Segment Start: Data records
Definition wc_main (fuel : nat) (w : W) (argv : list bytes) : result (W * list printed) :=
  match argv with
  | [] => let! '(w, out, _) := wc fuel w 0 [] in Ok (w, out)
  | _ => wc_files fuel w argv
  end.

(** * echo.c, rm.c, ln.c, mkdir.c, kill.c *)

Fixpoint echo_main (argv : list bytes) : list printed :=
  match argv with
  | [] => []
  | [a] => [Print 1 "%s%s" [Str a; Str [10]]]
  | a :: argv => Print 1 "%s%s" [Str a; Str [32]] :: echo_main argv
  end.

(** The loop of [rm] and of [mkdir]: the first failure ends it. *)
Fixpoint each_file (call : W -> bytes -> W * Z) (fmt : string) (w : W) (argv : list bytes) : W * list printed :=
  match argv with
  | [] => (w, [])
  | name :: argv =>
      let '(w, r) := call w name in
      if r <? 0 then (w, [Print 2 fmt [Str name]]) else each_file call fmt w argv
  end.

Definition rm_main (w : W) (argv : list bytes) : W * list printed :=
  match argv with
  | [] => (w, [Print 2 "Usage: rm files...\n" []])
  | _ => each_file sys_unlink "rm: %s failed to delete\n" w argv
  end.

Definition mkdir_main (mkdir : W -> bytes -> W * Z) (w : W) (argv : list bytes) : W * list printed :=
  match argv with
  | [] => (w, [Print 2 "Usage: mkdir files...\n" []])
  | _ => each_file mkdir "mkdir: %s failed to create\n" w argv
  end.

Definition ln_main (w : W) (argv : list bytes) : W * list printed :=
  match argv with
  | [old; new] =>
      let '(w, r) := sys_link w old new in
      (w, if r <? 0 then [Print 2 "link %s %s: failed\n" [Str old; Str new]] else [])
  | _ => (w, [Print 2 "Usage: ln old new\n" []])
  end.

(** [argc < 1] never holds.  An argument is a block that ends in a NUL. *)
Fixpoint kill_main (kill : W -> Z -> W * Z) (w : W) (argv : list bytes) : result W :=
  match argv with
  | [] => Ok w
  | a :: argv =>
      let! pid := atoi a in
      let '(w, _) := kill w pid in
      kill_main kill w argv
  end.

(** * ls.c *)

Definition DIRSIZ : Z := 14.

(** [for(p=path+strlen(path); p >= path && *p != '/'; p--)]: [n] characters are
    left from the start of the path to [p]. *)
Fixpoint last_slash (n : nat) (path : bytes) : result Z :=
  match n with
  | O => Ok (-1)
  | S n' =>
      let! c := get path (Z.of_nat n') in
      if negb (c =? 47) then last_slash n' path else Ok (Z.of_nat n')
  end.

(** [fmtname], with its static buffer; the string it returns. *)
Definition fmtname (sbuf path : bytes) : result (bytes * bytes) :=
  let! n := strlen path in
  let! p := last_slash (S (Z.to_nat n)) path in
  let p := p + 1 in
  let name := drop (Z.to_nat p) path in
  let! len := strlen name in
  if DIRSIZ <=? len then Ok (sbuf, cstr name)
  else
    let! sbuf := memmove sbuf 0 name 0 len in
    let! sbuf := memset sbuf len 32 (DIRSIZ - len) in
    Ok (sbuf, cstr sbuf).

(** [stat] of ulib.c. *)
Definition stat_ (w : W) (n : bytes) : W * option stat :=
  let '(w, fd) := sys_open w n O_RDONLY in
  if fd <? 0 then (w, None)
  else
    let '(w, st) := sys_fstat w fd in
    let '(w, _) := sys_close w fd in
    (w, st).

Definition stat_line (name : bytes) (st : stat) : printed :=
  Print 1 "%s %d %d %d\n" [Str name; Int (st_type st); Int (st_ino st); Int (st_size st)].

(** The loop over the entries of a directory; [buf] holds the path and a slash,
    and [p] is the offset after it. *)
Fixpoint ls_entries (fuel : nat) (w : W) (fd : Z) (sbuf buf : bytes) (p : Z) : result (W * bytes * list printed) :=
  match fuel with
  | O => Err OutOfFuel
  | S fuel' =>
      let '(w, (n, de)) := sys_read w fd 16 in
      if negb (n =? 16) then Ok (w, sbuf, [])
      else
        let! lo := get de 0 in
        let! hi := get de 1 in
        if lo + 256 * hi =? 0 then ls_entries fuel' w fd sbuf buf p
        else
          let! buf := memmove buf p de 2 DIRSIZ in
          let! buf := put buf (p + DIRSIZ) 0 in
          let '(w, st) := stat_ w (cstr buf) in
          match st with
          | None =>
              let! '(w, sbuf, out) := ls_entries fuel' w fd sbuf buf p in
              Ok (w, sbuf, Print 1 "ls: cannot stat %s\n" [Str (cstr buf)] :: out)
          | Some st =>
              let! '(sbuf, name) := fmtname sbuf buf in
              let! '(w, sbuf, out) := ls_entries fuel' w fd sbuf buf p in
              Ok (w, sbuf, stat_line name st :: out)
          end
  end.

Definition ls (fuel : nat) (w : W) (sbuf path : bytes) : result (W * bytes * list printed) :=
  let '(w, fd) := sys_open w (cstr path) 0 in
  if fd <? 0 then Ok (w, sbuf, [Print 2 "ls: cannot open %s\n" [Str (cstr path)]])
  else
    let '(w, st) := sys_fstat w fd in
    match st with
    | None => let '(w, _) := sys_close w fd in Ok (w, sbuf, [Print 2 "ls: cannot stat %s\n" [Str (cstr path)]])
    | Some st =>
        let! '(w, sbuf, out) :=
          if st_type st =? T_FILE then
            let! '(sbuf, name) := fmtname sbuf path in
            Ok (w, sbuf, [stat_line name st])
          else if st_type st =? T_DIR then
            let! len := strlen path in
            if 512 <? len + 1 + DIRSIZ + 1 then Ok (w, sbuf, [Print 1 "ls: path too long\n" []])
            else
              let! buf := strcpy (malloc 512) 0 path in
              let! p := strlen buf in
              let! buf := put buf p 47 in
              ls_entries fuel w fd sbuf buf (p + 1)
          else Ok (w, sbuf, []) in
        let '(w, _) := sys_close w fd in
        Ok (w, sbuf, out)
    end.

Fixpoint ls_paths (fuel : nat) (w : W) (sbuf : bytes) (argv : list bytes) : result (W * list printed) :=
  match argv with
  | [] => Ok (w, [])
  | path :: argv =>
      let! '(w, sbuf, out) := ls fuel w sbuf path in
      let! '(w, rest) := ls_paths fuel w sbuf argv in
      Ok (w, out ++ rest)
  end.

(** The static buffer of [fmtname] is zero at the start. *)
Definition ls_main (fuel : nat) (w : W) (argv : list bytes) : result (W * list printed) :=
  let sbuf := replicate 15 0 in
  match argv with
  | [] => ls_paths fuel w sbuf [[46; 0]]
  | _ => ls_paths fuel w sbuf argv
  end.
End Tools.

(** * Properties *)

(** Reading and writing move the offset of one descriptor only, and descriptors
    of different files do not share it. *)
Class SysFrame (W : Type) `{!Sys W, !SysLaws W} := {
  read_frame : forall w fd p off n w' r g q o,
    rd_at w fd p off -> wr_at w g q o -> apart w p q -> sys_read w fd n = (w', r) ->
    wr_at w' g q o /\ apart w' p q /\ (forall k, room w q k -> room w' q k);
  write_frame : forall w fd p off bs w' r g q o,
    wr_at w fd p off -> rd_at w g q o -> apart w q p -> sys_write w fd bs = (w', r) ->
    rd_at w' g q o /\ apart w' q p;
  apart_sym : forall w p q, apart w p q -> apart w q p;
}.

#[global] Instance ram_frame : SysFrame Ram.ram.
Proof.
  split.
  - intros w fd p off n w' r g q o Hp Hq Hpq. cbn in *. unfold Ram.r_read. rewrite Hp.
    assert (g <> fd) by congruence.
    destruct (Ram.files w !! p); intros [= <- _]; [|done]. cbn. by rewrite lookup_insert_ne.
  - intros w fd p off bs w' r g q o Hp Hq Hpq. cbn in *. unfold Ram.r_write. rewrite Hp.
    assert (g <> fd) by congruence.
    destruct (FILE_MAX <? _); intros [= <- _]; [done|]. cbn. by rewrite lookup_insert_ne.
  - intros w p q. cbn. congruence.
Qed.

Section Reading.
Context {W : Type} `{!Sys W, !SysLaws W}.

(** A read at the end of a file, and before it. *)
Lemma read_chunk w fd p off c :
  rd_at w fd p off -> file_of w p = Some c -> 0 <= off <= zlen c ->
  exists w' l, sys_read w fd 512 = (w', (zlen l, l)) /\ rd_at w' fd p (off + zlen l) /\
    (forall q, file_of w' q = file_of w q) /\ drop (Z.to_nat off) c = l ++ drop (Z.to_nat (off + zlen l)) c /\
    off + zlen l <= zlen c /\ (l = [] -> off = zlen c).
Proof.
  intros Hfd Hc Hoff. destruct (read_spec w fd p off c 512 Hfd Hc Hoff ltac:(lia)) as (w' & E & Hfd' & Hf).
  set (k := Z.min 512 (zlen c - off)) in *. assert (zlen (slice c off k) = k) as El.
  { unfold slice. rewrite length_take, length_drop. lia. }
  exists w', (slice c off k). rewrite El in *. split; [done|]. split; [done|]. split; [done|]. split; [|split; [lia|]].
  - unfold slice. rewrite <- (take_drop (Z.to_nat k) (drop (Z.to_nat off) c)) at 1. f_equal. rewrite drop_drop. f_equal. lia.
  - intros E0. rewrite E0 in El. cbn in El. lia.
Qed.
End Reading.

Section Cat.
Context {W : Type} `{!Sys W, !SysLaws W, !SysFrame W}.

Lemma cat_loop_copies fuel w fd p off c out acc :
  rd_at w fd p off -> file_of w p = Some c -> 0 <= off <= zlen c -> apart w p out ->
  wr_at w 1 out (zlen acc) -> file_of w out = Some acc ->
  zlen acc + (zlen c - off) <= FILE_MAX -> room w out (zlen acc + (zlen c - off)) -> zlen c - off < Z.of_nat fuel ->
  exists w', cat_loop fuel w fd = Ok (w', 0) /\ file_of w' out = Some (acc ++ drop (Z.to_nat off) c).
Proof.
  revert w off acc. induction fuel as [|fuel IH]; intros w off acc Hfd Hc Hoff Hp Ho Ha Hmax Hroom Hfuel; [lia|]. cbn [cat_loop].
  destruct (read_chunk w fd p off c Hfd Hc Hoff) as (w1 & l & E & Hfd1 & Hf1 & Hd & Hle & Hnil). rewrite E.
  destruct l as [|x l]; [|].
  - cbn. exists w1. split; [done|]. rewrite (Hnil eq_refl), drop_ge, app_nil_r, Hf1 by lia. done.
  - set (k := x :: l) in *. assert (0 < zlen k) as Hk by (cbn; lia). rewrite (proj2 (Z.ltb_lt 0 (zlen k)) Hk), Nat2Z.id, firstn_all.
    destruct (read_frame _ _ _ _ _ _ _ _ _ _ Hfd Ho Hp E) as (Ho1 & Hp1 & Hroom1).
    destruct (write_append w1 1 out acc k _ Ho1 ltac:(by rewrite Hf1) (Hroom1 _ Hroom)) as (w2 & E2 & Ho2 & Hf2 & Hroom2 & Hrest);
      [rewrite length_app; lia..|]. rewrite E2.
    destruct (write_frame _ _ _ _ _ _ _ _ _ _ Ho1 Hfd1 Hp1 E2) as [Hfd2 Hp2].
    destruct (IH w2 (off + zlen k) (acc ++ k) Hfd2) as (w3 & E3 & Hf3); try done; try lia.
    + destruct (Hrest p ltac:(by apply apart_sym)) as [_ ->]. by rewrite Hf1.
    + rewrite length_app. lia.
    + replace (zlen (acc ++ k) + (zlen c - (off + zlen k))) with (zlen acc + (zlen c - off)) by (rewrite length_app; lia). done.
    + exists w3. split; [done|]. by rewrite Hf3, Hd, app_assoc.
Qed.

(** [cat] of an open file appends the rest of it to the file the standard output
    was redirected to, when it is another one and there is room. *)
Theorem cat_copies fuel w fd p off c out acc :
  rd_at w fd p off -> file_of w p = Some c -> 0 <= off <= zlen c -> apart w p out ->
  wr_at w 1 out (zlen acc) -> file_of w out = Some acc ->
  zlen acc + (zlen c - off) <= FILE_MAX -> room w out (zlen acc + (zlen c - off)) -> zlen c - off < Z.of_nat fuel ->
  exists w', cat fuel w fd = Ok (w', [], false) /\ file_of w' out = Some (acc ++ drop (Z.to_nat off) c).
Proof.
  intros. destruct (cat_loop_copies fuel w fd p off c out acc) as (w' & E & H'); try done. exists w'. unfold cat. by rewrite E.
Qed.
End Cat.

(** ** wc *)

Definition is_space (x : Z) : bool := bool_decide (x ∈ [32; 13; 9; 10; 11]).

(** A text: blanks, and words with the blanks after them. *)
Definition spaced (pre : bytes) (ws : list (bytes * bytes)) : bytes := pre ++ List.concat (List.map (fun '(w, s) => w ++ s) ws).
(** The words are words, and blanks separate them. *)
Fixpoint words_ok (ws : list (bytes * bytes)) : Prop :=
  match ws with
  | [] => True
  | (w, s) :: ws =>
      w <> [] /\ Forall (fun x => is_space x = false) w /\ Forall (fun x => is_space x = true) s /\ (ws <> [] -> s <> []) /\ words_ok ws
  end.
Definition newlines (c : bytes) : nat := length (List.filter (Z.eqb 10) c).

Fixpoint wc_bytes (k : counts) (l : bytes) : result counts :=
  match l with [] => Ok k | x :: l => let! k := wc_char k x in wc_bytes k l end.

Lemma wc_bytes_app k l1 l2 : wc_bytes k (l1 ++ l2) = let! k := wc_bytes k l1 in wc_bytes k l2.
Proof. revert k. induction l1 as [|x l1 IH]; intros k; [done|]. cbn. destruct (wc_char k x); cbn; [apply IH | done]. Qed.

Lemma space_strchr x : exists o, strchr wc_space x = Ok o /\ (is_space x = true <-> is_Some o).
Proof.
  assert (is_space x = true <-> x = 32 \/ x = 13 \/ x = 9 \/ x = 10 \/ x = 11) as Hsp.
  { unfold is_space. rewrite bool_decide_eq_true, !elem_of_cons, elem_of_nil. tauto. }
  unfold wc_space, strchr. cbn [strchr_loop]. change (32 =? 0) with false. change (13 =? 0) with false. change (9 =? 0) with false.
  change (10 =? 0) with false. change (11 =? 0) with false. change (0 =? 0) with true. cbv iota.
  destruct (Z.eqb_spec 32 x), (Z.eqb_spec 13 x), (Z.eqb_spec 9 x), (Z.eqb_spec 10 x), (Z.eqb_spec 11 x);
    (eexists; split; [reflexivity|]); rewrite is_Some_alt; (split; [intros ?%Hsp; (done || lia) | intros Ho; (done || (apply Hsp; lia))]).
Qed.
Segment End: Data records
# What you should do
Return exactly the lines above from the line that has "Definition stat_line (name" through the line that has "let! buf := put buf (p", inclusive, and nothing else.

# Expected output
Definition stat_line (name : bytes) (st : stat) : printed :=
  Print 1 "%s %d %d %d\n" [Str name; Int (st_type st); Int (st_ino st); Int (st_size st)].

(** The loop over the entries of a directory; [buf] holds the path and a slash,
    and [p] is the offset after it. *)
Fixpoint ls_entries (fuel : nat) (w : W) (fd : Z) (sbuf buf : bytes) (p : Z) : result (W * bytes * list printed) :=
  match fuel with
  | O => Err OutOfFuel
  | S fuel' =>
      let '(w, (n, de)) := sys_read w fd 16 in
      if negb (n =? 16) then Ok (w, sbuf, [])
      else
        let! lo := get de 0 in
        let! hi := get de 1 in
        if lo + 256 * hi =? 0 then ls_entries fuel' w fd sbuf buf p
        else
          let! buf := memmove buf p de 2 DIRSIZ in
          let! buf := put buf (p + DIRSIZ) 0 in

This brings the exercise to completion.